Task prompt → In the records below, find the line holding "- exists [], 0%nat. by rewrite app_nil_r." and the line holding "by rewrite lookup_empty.". Set down both, with every line between them, exactly.

::: Dataset excerpts

Lemma leave_inv t b c cb m wr l :
  net_inv (NState c cb m wr l) -> m !! t = Some (SOwner b) -> send_over c = true ->
  net_inv (NState (fst (send_leave c)) cb (<[t := SDone b (snd (send_leave c))]> m) wr (note_sent t (SDone b (snd (send_leave c))) l)).
Proof.
  intros (HW & HO & HR) Ht Ho. unfold wire_ok in HW. cbn [cn wire sent senders] in HW.
  assert (HO' : forall x l', (forall b', x <> SOwner b') -> owners_ok (NState (fst (send_leave c)) cb (<[t := x]> m) wr l'))
    by (intros x l' Hx; apply (owners_insert t x (NState c cb m wr l)); [done | done | right; by exists b]).
  assert (HR' : forall r wr', results_ok (NState (fst (send_leave c)) cb (<[t := SDone b r]> m) wr' (note_sent t (SDone b r) l)))
    by (intros r wr'; apply (results_insert t (SDone b r) (NState c cb m wr l)); [done | done | cbn [senders]; by rewrite Ht]).
  split_and!; [| by apply HO' | by apply HR']. unfold wire_ok. cbn [cn wire sent send_leave fst snd set_wpdu dead wpdu charbuf_new c_buf].
  unfold send_over in Ho. destruct (dead c) eqn:Hd; [done |]. cbn [negb andb] in *.
  destruct (c_buf (wpdu c)) eqn:Hbuf; [| by destruct (proj1 HO t b Ht)].
  destruct HW as (t' & b' & out & Ht' & Hb & Hs & HW). assert (t' = t) as -> by by eapply (proj2 HO).
  rewrite Ht in Ht'. injection Ht' as <-. pose proof Hs as (Hsz & Hso & _). rewrite (proj2 (Z.leb_le _ _)) in Ho by lia. cbn [andb] in Ho.
  apply negb_true_iff, Z.ltb_ge in Ho. assert (Ef : c_solong (wpdu c) = c_sz (wpdu c)) by lia. rewrite Ef, Z.eqb_refl.
  cbn [note_sent]. rewrite frames_snoc, HW. by rewrite (sending_full b (wpdu c) out).
Qed.

Lemma kill_inv c cb m wr l : net_inv (NState c cb m wr l) -> net_inv (NState (kill c) cb m wr l).
Proof.
  intros (HW & HO & HR). split_and!; [| done | done]. unfold wire_ok in *. cbn [cn wire sent senders kill dead] in *.
  destruct (dead c); [done |]. destruct (c_buf (wpdu c)).
  - destruct HW as (t & b & out & _ & _ & (_ & _ & -> & _) & HW). by eexists b, _.
  - exists [], 0%nat. by rewrite app_nil_r.
Qed.

Lemma nreach_inv s : nreach s -> net_inv s.
Proof.
  induction 1 as [t|s s' _ IH H].
  - split_and!; [done | split; cbn [senders]; [intros t' b | intros t' t'' b b']; by rewrite lookup_empty |]. split_and!; cbn [senders sent].
    + apply NoDup_nil_2.
    + intros t' b. rewrite lookup_empty. split; [| done]. by intros ?%not_elem_of_nil.
    + intros t' b. by rewrite lookup_empty.
  - destruct H as [t b w c' cb' x bs c cb m wr l He Hw Hs|w c' bs c m wr l Hw Hs|t b c cb m wr l Ht Ho|c cb m wr l|c cb m wr l Hd].
    + by eapply enter_inv.
    + by eapply write_cb_inv.
    + by apply leave_inv.
    + by eapply kill_inv.
    + done.
Qed.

::::::

Expected output →
  - exists [], 0%nat. by rewrite app_nil_r.
Qed.

Lemma nreach_inv s : nreach s -> net_inv s.
Proof.
  induction 1 as [t|s s' _ IH H].
  - split_and!; [done | split; cbn [senders]; [intros t' b | intros t' t'' b b']; by rewrite lookup_empty |]. split_and!; cbn [senders sent].
    + apply NoDup_nil_2.
    + intros t' b. rewrite lookup_empty. split; [| done]. by intros ?%not_elem_of_nil.
    + intros t' b. by rewrite lookup_empty.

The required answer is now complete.